§ **Data to process**

(** The amortised cache answers like one that never forgets: on every sequence of
    presentations whose clock does not go back, the verdicts of a new cache are those
    of the reference that keeps the whole history. The periodic sweep and the lazily
    ignored expired entries change nothing an observer can see. *)
Theorem replay_refines_history t tr :
  clock_from t tr → (run new tr).1 = spec_run [] tr.
Proof.
  intros Hc. revert Hc.
  assert (∀ id t', t <= t' → live (seen new) id t' ↔ ∃ e, (id, e) ∈ @nil (bytes * N) ∧ t' < e) as R.
  { intros id t' _. split; intros (e & H & _); [done|by apply elem_of_nil in H]. }
  revert R. generalize new as c, (@nil (bytes * N)) as acc. revert t.
  induction tr as [|x tr IH]; intros t c acc R Hc; [done|]. destruct Hc as [Ht Hc].
  cbn [run spec_run].
  assert ((check_and_record c (c_id x) (c_exp x) (c_now x)).1 = spec_fresh acc x) as Hb.
  { apply eq_bool_prop_intro. rewrite !Is_true_true, check_and_record_verdict, spec_fresh_true.
    by rewrite R. }
  pose proof (check_and_record_live c (c_id x) (c_exp x) (c_now x)) as Hl.
  destruct (check_and_record _ _ _ _) as [b c1]. cbn [fst snd] in *. subst b.
  specialize (IH (c_now x) c1 (if spec_fresh acc x then (c_id x, c_exp x) :: acc else acc)).
  destruct (run c1 tr) as [bs c2]. cbn [fst] in *. f_equal. apply IH; [|done].
  intros id t' Ht'. rewrite Hl, R by lia. destruct (spec_fresh acc x); [|naive_solver].
  setoid_rewrite elem_of_cons. naive_solver.
Qed.

(** One call keeps every entry that has not expired at its time. *)
Lemma check_and_record_keeps c id e x now0 now :
  seen c !! id = Some e → now < e → seen (check_and_record c x now0 now).2 !! id = Some e.
Proof.
  intros H0 Hx.
  assert (seen (sweep c now) !! id = Some e) as H2.
  { unfold sweep. case_match; [|done]. cbn. by rewrite evict_lookup. }
  unfold check_and_record. repeat case_match; cbn; try done; bool_facts;
    destruct (decide (x = id)) as [Heq|]; try (by rewrite lookup_insert_ne);
    rewrite Heq in *; simplify_eq; lia.
Qed.

Lemma check_and_record_accepts c id e now :
  (check_and_record c id e now).1 = true →
  seen (check_and_record c id e now).2 !! id = Some e.
Proof.
  unfold check_and_record. repeat case_match; cbn; try done; intros _; apply lookup_insert_eq.
Qed.

Lemma check_and_record_refuses c id e e' now :
  seen c !! id = Some e → now < e → (check_and_record c id e' now).1 = false.
Proof.
  intros Hc He. apply not_true_iff_false. rewrite check_and_record_verdict.
  intros [_ Hl]. apply Hl. by exists e.
Qed.

(** Single presentation: once an identifier has been accepted with expiry [e], it is
    rejected by every later call at a time before [e], whatever expiry that call
    claims and whatever other calls came in between, as long as no clock reading in
    between had reached [e]. *)
Theorem replay_rejected c id e now mid e' now' :
  (check_and_record c id e now).1 = true →
  Forall (λ x, c_now x < e) mid → now' < e →
  (check_and_record (run (check_and_record c id e now).2 mid).2 id e' now').1 = false.
Proof.
  intros Hacc%check_and_record_accepts Hmid Hn'. apply (check_and_record_refuses _ _ e); [|done].
  revert Hacc. generalize (check_and_record c id e now).2 as c0.
  induction Hmid as [|x mid Hx Hmid IH]; intros c0 H0; [done|]. cbn [run].
  pose proof (check_and_record_keeps c0 id e (c_id x) (c_exp x) (c_now x) H0 Hx) as H1.
  destruct (check_and_record c0 _ _ _) as [b c1]. cbn [snd] in *. apply IH in H1.
  by destruct (run c1 mid).
Qed.

Lemma replay_rejected_witness :
  let c1 := (check_and_record new (lit "sig") 100 7).2 in
  let mid := [{| c_id := lit "other"; c_exp := 60; c_now := 20 |}] in
  (check_and_record (run c1 mid).2 (lit "sig") 100 99).1 = false.
Proof.
  intros c1 mid.
  apply (replay_rejected new (lit "sig") 100 7 mid 100 99);
    [by vm_compute|repeat constructor|by vm_compute].
Defined.

Lemma replay_refines_history_witness :
  let tr := [ {| c_id := lit "a"; c_exp := 10; c_now := 3 |};
              {| c_id := lit "a"; c_exp := 10; c_now := 9 |};
              {| c_id := lit "a"; c_exp := 30; c_now := 12 |} ] in
  (run new tr).1 = spec_run [] tr ∧ spec_run [] tr = [true; false; true].
Proof.
  intros tr. split; [|by vm_compute].
  apply (replay_refines_history 0 tr). cbn. repeat split; lia.
Defined.

(** Memory: with a clock that does not go back, nothing is retained that expired more
    than a sweep interval ago. *)
Definition swept_ok (c : ReplayCache) (t : N) : Prop :=
  last_evict_at c <= t ∧ map_Forall (λ _ e, last_evict_at c < e) (seen c).

Lemma check_and_record_swept c id e now t :
  swept_ok c t → t <= now →
  swept_ok (check_and_record c id e now).2 now ∧
  now - last_evict_at (check_and_record c id e now).2 < EVICT_INTERVAL_SECS.
Proof.
  intros [Hl Hm] Ht.
  assert (swept_ok (sweep c now) now ∧ now - last_evict_at (sweep c now) < EVICT_INTERVAL_SECS)
    as [[Hl' Hm'] Hi].
  { unfold sweep, swept_ok. destruct (_ <=? _) eqn:E; bool_facts; cbn.
    - split; [|unfold EVICT_INTERVAL_SECS; lia]. split; [lia|].
      intros k v Hk%evict_lookup. tauto.
    - repeat split; try lia. done. }
  unfold check_and_record, swept_ok. repeat case_match; cbn; bool_facts; split; try done;
    (split; [done|]); apply map_Forall_insert_2; try done; lia.
Qed.

(** Bounded retention: after any sequence of presentations with a clock that does
    not go back, every identifier the cache still holds expires later than five
    seconds (the sweep interval) before the last clock reading. *)
Theorem replay_retention tr x :
  clock_from 0 (tr ++ [x]) →
  map_Forall (λ _ e, c_now x < e + EVICT_INTERVAL_SECS) (seen (run new (tr ++ [x])).2).
Proof.
  assert (swept_ok new 0) as H0 by (split; [done|apply map_Forall_empty]).
  revert H0. generalize new as c. generalize 0 as t.
  induction tr as [|y tr IH]; intros t c H0; cbn [app clock_from run]; intros [Ht Hc].
  - pose proof (check_and_record_swept c (c_id x) (c_exp x) (c_now x) t H0 Ht) as [[Hl Hm] Hi].
    destruct (check_and_record _ _ _ _) as [b c1]. cbn in *.
    intros k e Hk. specialize (Hm k e Hk). cbn in Hm. lia.
  - pose proof (check_and_record_swept c (c_id y) (c_exp y) (c_now y) t H0 Ht) as [H1 _].
    destruct (check_and_record _ _ _ _) as [b c1]. cbn [snd] in *.
    specialize (IH _ _ H1 Hc). by destruct (run c1 (tr ++ [x])).
Qed.
Lemma block_decode_shape b k : decode b = Some k → block_ok k ∧ b = encode k.
Proof.
  unfold decode. destruct (_ <? _)%nat eqn:L0; [done|]. apply Nat.ltb_ge in L0.
  set (n := N.to_nat (le_val (slice 40 44 b))).
  remember (44 + n * Transfer.WIRE_LEN)%nat as m eqn:Hm.
  remember (m + 32)%nat as e eqn:He.
  destruct (length b =? e)%nat eqn:L; [|done]. bool_facts. cbn [negb].
  destruct (decode_transfers b 0 n) as [ts|] eqn:D; [|done]. cbn [mbind option_bind].
  intros [= <-]. pose proof (length_decode_transfers _ _ _ _ D) as Hn.
  rewrite <- Hn in *. apply decode_transfers_Some in D as [Hts E]; [|cbn [Nat.add]; lia].
  rewrite Nat.mul_0_l, Nat.add_0_r, Nat.add_0_l, <- Hm in E.
  assert (∀ i j, (i ≤ j)%nat → (j ≤ length b)%nat → length (slice i j b) = (j - i)%nat) as Hl
    by (intros; by apply length_slice).
  pose proof (le_val_u32_ok (slice 40 44 b) ltac:(rewrite Hl; lia)) as Hc.
  assert (N.of_nat (length ts) = le_val (slice 40 44 b)) as Ec by (rewrite Hn; unfold n; lia).
  unfold block_ok, encode. cbn [height prev_hash transfers hash]. rewrite Ec. split.
  - rewrite !Hl by lia. split_and!; try done; [apply le_val_u64_ok; rewrite Hl; lia|lia].
  - unfold wrap32. rewrite N.mod_small by done.
    rewrite u64_le_le_val, u32_le_le_val by (rewrite Hl; lia). rewrite <- E.
    replace (e - 32)%nat with m by lia.
    rewrite !slice_glue by lia. symmetry. by apply slice_all.
Qed.

Lemma block_decode_encode k : block_ok k → decode (encode k) = Some k.
Proof.
  intros (Hh & Hp & Hn & Hts & Hx). destruct k as [h p ts x]. unfold encode.
  cbn [height prev_hash transfers hash] in *. unfold wrap32. rewrite N.mod_small by done.
  set (m := concat _). pose proof (length_transfers ts Hts) as Lm. fold m in Lm.
  set (b := u64_le h ++ _).
  assert (length b = (44 + length ts * Transfer.WIRE_LEN + 32)%nat) as Lb
    by (unfold b; rewrite !length_app, length_u64_le, length_u32_le, Lm, Hx; lia).
  assert (slice 0 8 b = u64_le h) as S1 by (apply (slice_field []); cbn; rewrite ?length_u64_le; lia).
  assert (slice 8 40 b = p) as S2 by (apply (slice_field [u64_le h]); cbn; rewrite ?length_u64_le; lia).
  assert (slice 40 44 b = u32_le (N.of_nat (length ts))) as S3
    by (apply (slice_field [u64_le h; p]); cbn; rewrite ?length_u64_le, ?length_u32_le; lia).
  assert (slice 44 (44 + length ts * Transfer.WIRE_LEN) b = m) as S4
    by (apply (slice_field [u64_le h; p; u32_le (N.of_nat (length ts))]); cbn;
        rewrite ?length_u64_le, ?length_u32_le; lia).
  assert (slice (44 + length ts * Transfer.WIRE_LEN) (44 + length ts * Transfer.WIRE_LEN + 32) b = x)
    as S5 by (apply (slice_last [u64_le h; p; u32_le (N.of_nat (length ts)); m]); cbn;
              rewrite ?length_u64_le, ?length_u32_le; lia).
  clearbody b. unfold decode. rewrite S1, S2, S3, le_val_u32_le.
  unfold wrap32. rewrite N.mod_small, Nat2N.id by done.
  rewrite (proj2 (Nat.ltb_ge _ _)) by lia. rewrite (proj2 (Nat.eqb_eq _ _)) by done. cbn [negb].
  rewrite (proj2 (decode_transfers_Some ts b 0 ltac:(cbn [Nat.add]; lia))).
  - cbn [mbind option_bind]. rewrite le_val_u64_le by done. do 2 f_equal. rewrite <- S5. f_equal. lia.
  - split; [done|]. cbn [Nat.add Nat.mul]. exact S4.
Qed.
Lemma grant_decode_encode s : grant_ok s → decode (encode s) = Ok s.
Proof.
  intros [(Hc & Hh & He) Hs]. destruct s as [[c h d r f e] sg]. unfold encode, decode, claims_wire.
  cbn [grant signature ChannelGrant.channel ChannelGrant.holder ChannelGrant.direction
       ChannelGrant.rights ChannelGrant.delegable ChannelGrant.expires_at] in *.
  do 3 (rewrite take_field_app by done; cbn [rbind]).
  rewrite take_field_app by done. cbn [rbind head mbind option_bind].
  rewrite (proj2 (Direction.direction_byte_iff _ d) eq_refl). cbn [rbind ok_or].
  rewrite take_field_app by done. cbn [rbind head mbind option_bind].
  rewrite (proj2 (Rights.rights_byte_iff _ r) eq_refl). cbn [rbind ok_or].
  rewrite take_field_app by done. cbn [rbind head mbind option_bind].
  rewrite (proj2 (flag_of_iff _ f) eq_refl). cbn [rbind ok_or].
  rewrite take_field_end by apply length_u64_le. cbn [rbind length Nat.eqb negb].
  by rewrite le_val_u64_le.
Qed.

Lemma length_grant s : grant_ok s → length (encode s) = WIRE_LEN.
Proof.
  intros [(Hc & Hh & _) Hs]. unfold encode, claims_wire. rewrite !length_app, length_u64_le.
  rewrite Hc, Hh, Hs. done.
Qed.

#[global] Instance grant_codec : WireCodec SignedChannelGrant :=
  {| wire_ok := grant_ok; wire_encode := encode; wire_decode b := result_ok (decode b) |}.
#[global] Instance grant_codec_laws : WireCodecLaws SignedChannelGrant.
Proof.
  intros b s. cbn. split.
  - destruct (decode b) eqn:E; [|done]. cbn. intros [= <-]. by apply grant_decode_shape.
  - intros [H ->]. by rewrite grant_decode_encode.
Qed.

End SignedChannelGrant.
Import SignedChannelGrant (SignedChannelGrant, grant_ok).

Module Refusal.
(** src/crates/common/src/channel.rs:746-761 [elect_superpeers] *)
Definition elect_superpeers (members : list MemberReachability) (veto : list bytes) (count : nat)
    : list bytes :=
  let eligible := filter (λ h, h ∉ veto)
    (holder <$> filter (λ m, reachability m = Public) members) in
  take count (dedup (merge_sort bytes_le eligible)).

(** A member that may serve: publicly reachable and not vetoed. *)
Definition eligible (members : list MemberReachability) (veto : list bytes) (h : bytes) : Prop :=
  (∃ m, m ∈ members ∧ reachability m = Public ∧ holder m = h) ∧ h ∉ veto.

#[local] Instance bytes_le_total_inst : Total bytes_le.
Proof. intros a b. apply bytes_le_total. Qed.
#[local] Instance bytes_le_trans_inst : Transitive bytes_le.
Proof. intros a b c. apply bytes_le_trans. Qed.

Definition bytes_lt (a b : bytes) : Prop := bytes_le a b ∧ a ≠ b.

Lemma elem_of_dedup x l : x ∈ dedup l ↔ x ∈ l.
Proof.
  induction l as [|a [|b l] IH]; [done|done|]. cbn [dedup] in *.
  case_bool_decide as D.
  - rewrite IH, (elem_of_cons (b :: l) x a), elem_of_cons. naive_solver.
  - rewrite elem_of_cons, IH, !elem_of_cons. done.
Qed.

Lemma dedup_sorted l : StronglySorted bytes_le l → StronglySorted bytes_lt (dedup l).
Proof.
  induction l as [|a l IH]; [constructor|]. intros [Hl Ha]%StronglySorted_inv. specialize (IH Hl).
  destruct l as [|b l]; [by repeat constructor|]. cbn [dedup] in *. case_bool_decide as D; [done|].
  constructor; [done|]. apply list.Forall_forall. intros x Hx.
  rewrite list.Forall_forall in Ha. assert (x ∈ b :: l) as Hx' by (by apply elem_of_dedup).
  split; [by apply Ha|]. intros <-.
  apply elem_of_cons in Hx' as [?|Hin]; [done|].
  apply StronglySorted_inv in Hl as [_ Hb]. rewrite list.Forall_forall in Hb.
  apply D, bytes_le_antisym; [apply Ha; by left|by apply Hb].
Qed.

Lemma sorted_unique l1 l2 :
  StronglySorted bytes_lt l1 → StronglySorted bytes_lt l2 → (∀ x, x ∈ l1 ↔ x ∈ l2) → l1 = l2.
Proof.
  revert l2. induction l1 as [|a l1 IH]; intros [|b l2] S1 S2 Hx.
  - done.
  - exfalso. eapply (not_elem_of_nil b), Hx. by left.
  - exfalso. eapply (not_elem_of_nil a), Hx. by left.
  - apply StronglySorted_inv in S1 as [S1 A1], S2 as [S2 A2].
    rewrite list.Forall_forall in A1, A2.
    assert (a = b) as ->.
    { destruct (proj1 (elem_of_cons _ _ _) (proj1 (Hx a) (list_elem_of_here _ _))) as [?|Ha]; [done|].
      destruct (proj1 (elem_of_cons _ _ _) (proj2 (Hx b) (list_elem_of_here _ _))) as [?|Hb]; [done|].
      apply bytes_le_antisym; [by apply A1|by apply A2]. }
    f_equal. apply IH; [done..|]. intros x. specialize (Hx x). rewrite !elem_of_cons in Hx.
    split; intros Hin.
    + destruct (proj1 Hx (or_intror Hin)) as [->|?]; [|done]. by destruct (A1 _ Hin).
    + destruct (proj2 Hx (or_intror Hin)) as [->|?]; [|done]. by destruct (A2 _ Hin).
Qed.

(** The whole ranking, before it is cut to [count]. *)
Definition ranking (members : list MemberReachability) (veto : list bytes) : list bytes :=
  dedup (merge_sort bytes_le
    (filter (λ h, h ∉ veto) (holder <$> filter (λ m, reachability m = Public) members))).

Lemma elem_of_ranking members veto h : h ∈ ranking members veto ↔ eligible members veto h.
Proof.
  unfold ranking, eligible. rewrite elem_of_dedup, merge_sort_Permutation, list_elem_of_filter.
  rewrite list_elem_of_fmap. setoid_rewrite list_elem_of_filter. naive_solver.
Qed.

Lemma ranking_sorted members veto : StronglySorted bytes_lt (ranking members veto).
Proof. apply dedup_sorted, (StronglySorted_merge_sort bytes_le); apply _. Qed.

Lemma sorted_split {A} (R : relation A) l1 l2 x y :
  StronglySorted R (l1 ++ l2) → x ∈ l1 → y ∈ l2 → R x y.
Proof. intros S Hx Hy. by eapply StronglySorted_app_1_elem_of. Qed.
(* ===== verification/Signing.v ===== *)
(** * Every signed message of the plane, together

    The messages that the Ed25519 signatures of the plane are made over: those of the objects of
    [credential.rs], [agent_binding.rs], [channel.rs] and [settlement.rs], and the heartbeat of
    an edge ([control-plane/src/edge_mesh.rs]). No two of them can be confused; what is signed
    besides them is a bare 32-byte value (the possession challenge of a channel join, the join
    token of an enrolment, the hash of a history receipt), under no domain of its own. *)

From S2P Require Import Prelude RustStd Maps Interfaces Codec Wire.
From S2P Require Import Market Settlement Escrow Election Channels Binding.
Import Codec.Preimage.
Import Wire.Credential (Credential, credential_ok).
Import Market.CapacityOffer (CapacityOffer, offer_ok).
Import Market.CapacityBid (CapacityBid, bid_ok).
Import Market.UsageReceipt (UsageReceipt, receipt_ok).
Import Market.SignedAcceptance (SignedAcceptance).
Import Settlement.Transfer (Transfer, transfer_ok).
Import Escrow.Hold (Hold, hold_ok).
Import Election.Vote (Vote).
Import Election.LeaderAttestation (LeaderAttestation).
Import Channels.ChannelGrant (ChannelGrant).
Import Channels.MembershipStaple (MembershipStaple, staple_ok).
Import Channels.Billing (BillingCommitment).
Import Channels.SettleReceipt (SettleReceipt).
Import Channels.AgentCard (AgentCard, Skill).
Import Channels.Invitation (ChannelInvitation).
Import Binding.Binding (AgentBinding, binding_ok, registration_challenge_bytes).

Module Heartbeat.

(** src/crates/control-plane/src/edge_mesh.rs:49-57 [edge_heartbeat_signing_bytes] *)
Definition edge_heartbeat_signing_bytes (id peer_addr : bytes) : bytes :=
  lit "ct-edge-mesh-heartbeat-v1" ++ u64_le (wrap64 (blen id)) ++ id ++ peer_addr.

(** src/crates/control-plane/src/edge_mesh.rs:62-67 [verify_heartbeat_proof] *)
Definition verify_heartbeat_proof `{Ed25519} (pubkey sig id peer_addr : bytes) : bool :=
  sig_verify pubkey (edge_heartbeat_signing_bytes id peer_addr) sig.

End Heartbeat.

Module Signed.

§ **Problem description**
Restate the listing word for word, but only from its first line through the line with "revert R. generalize", keeping both end lines.

§ **Solved problem**
(** The amortised cache answers like one that never forgets: on every sequence of
    presentations whose clock does not go back, the verdicts of a new cache are those
    of the reference that keeps the whole history. The periodic sweep and the lazily
    ignored expired entries change nothing an observer can see. *)
Theorem replay_refines_history t tr :
  clock_from t tr → (run new tr).1 = spec_run [] tr.
Proof.
  intros Hc. revert Hc.
  assert (∀ id t', t <= t' → live (seen new) id t' ↔ ∃ e, (id, e) ∈ @nil (bytes * N) ∧ t' < e) as R.
  { intros id t' _. split; intros (e & H & _); [done|by apply elem_of_nil in H]. }
  revert R. generalize new as c, (@nil (bytes * N)) as acc. revert t.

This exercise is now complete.